Prompt
Using the material below, print the line that contains "Module LoadBalancer.", the line that contains "(** [std::uniform_int_distribution(a, b)(rng)]: a", and every line in between, exactly and nothing else.

Material provided
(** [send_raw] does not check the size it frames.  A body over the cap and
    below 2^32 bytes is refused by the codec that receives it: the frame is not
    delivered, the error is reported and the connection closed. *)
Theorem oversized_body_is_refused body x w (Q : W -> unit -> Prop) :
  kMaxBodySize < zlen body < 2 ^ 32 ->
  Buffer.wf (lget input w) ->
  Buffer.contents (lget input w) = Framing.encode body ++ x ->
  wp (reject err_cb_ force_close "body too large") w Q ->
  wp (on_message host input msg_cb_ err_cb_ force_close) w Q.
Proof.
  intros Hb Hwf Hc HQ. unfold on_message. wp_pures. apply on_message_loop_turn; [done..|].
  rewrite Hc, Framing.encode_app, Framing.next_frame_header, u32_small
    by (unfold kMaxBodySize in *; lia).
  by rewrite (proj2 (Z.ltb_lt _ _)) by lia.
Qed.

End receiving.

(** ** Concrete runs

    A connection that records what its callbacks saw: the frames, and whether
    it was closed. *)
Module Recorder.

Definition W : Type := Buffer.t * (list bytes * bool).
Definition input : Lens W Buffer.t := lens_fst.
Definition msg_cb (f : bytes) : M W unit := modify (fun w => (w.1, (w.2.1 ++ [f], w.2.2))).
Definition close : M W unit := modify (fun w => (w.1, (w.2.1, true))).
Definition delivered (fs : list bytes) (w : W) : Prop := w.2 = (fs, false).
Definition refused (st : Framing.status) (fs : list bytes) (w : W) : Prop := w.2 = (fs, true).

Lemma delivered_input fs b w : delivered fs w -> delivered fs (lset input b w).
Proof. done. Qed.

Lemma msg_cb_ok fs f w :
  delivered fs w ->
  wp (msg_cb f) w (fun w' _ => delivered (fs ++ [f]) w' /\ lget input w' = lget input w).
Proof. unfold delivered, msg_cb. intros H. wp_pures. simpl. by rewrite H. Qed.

==

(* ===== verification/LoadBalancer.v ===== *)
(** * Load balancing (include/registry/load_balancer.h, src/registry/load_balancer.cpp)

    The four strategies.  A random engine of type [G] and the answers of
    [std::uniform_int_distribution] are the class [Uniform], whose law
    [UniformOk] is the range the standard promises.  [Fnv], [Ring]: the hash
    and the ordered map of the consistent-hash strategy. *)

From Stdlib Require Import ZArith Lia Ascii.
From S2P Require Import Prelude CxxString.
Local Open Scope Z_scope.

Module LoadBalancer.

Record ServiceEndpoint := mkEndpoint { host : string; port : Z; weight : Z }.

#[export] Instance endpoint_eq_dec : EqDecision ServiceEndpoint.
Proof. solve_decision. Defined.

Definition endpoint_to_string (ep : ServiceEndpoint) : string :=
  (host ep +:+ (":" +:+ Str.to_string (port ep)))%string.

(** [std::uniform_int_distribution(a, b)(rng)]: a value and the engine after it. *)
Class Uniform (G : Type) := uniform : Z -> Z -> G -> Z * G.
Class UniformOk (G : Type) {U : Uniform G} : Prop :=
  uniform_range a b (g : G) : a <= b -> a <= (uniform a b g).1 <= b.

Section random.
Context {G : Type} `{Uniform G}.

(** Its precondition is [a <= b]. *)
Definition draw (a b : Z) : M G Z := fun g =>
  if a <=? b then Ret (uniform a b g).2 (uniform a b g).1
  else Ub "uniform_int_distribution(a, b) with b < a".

Exercise solution
Module LoadBalancer.

Record ServiceEndpoint := mkEndpoint { host : string; port : Z; weight : Z }.

#[export] Instance endpoint_eq_dec : EqDecision ServiceEndpoint.
Proof. solve_decision. Defined.

Definition endpoint_to_string (ep : ServiceEndpoint) : string :=
  (host ep +:+ (":" +:+ Str.to_string (port ep)))%string.

(** [std::uniform_int_distribution(a, b)(rng)]: a value and the engine after it. *)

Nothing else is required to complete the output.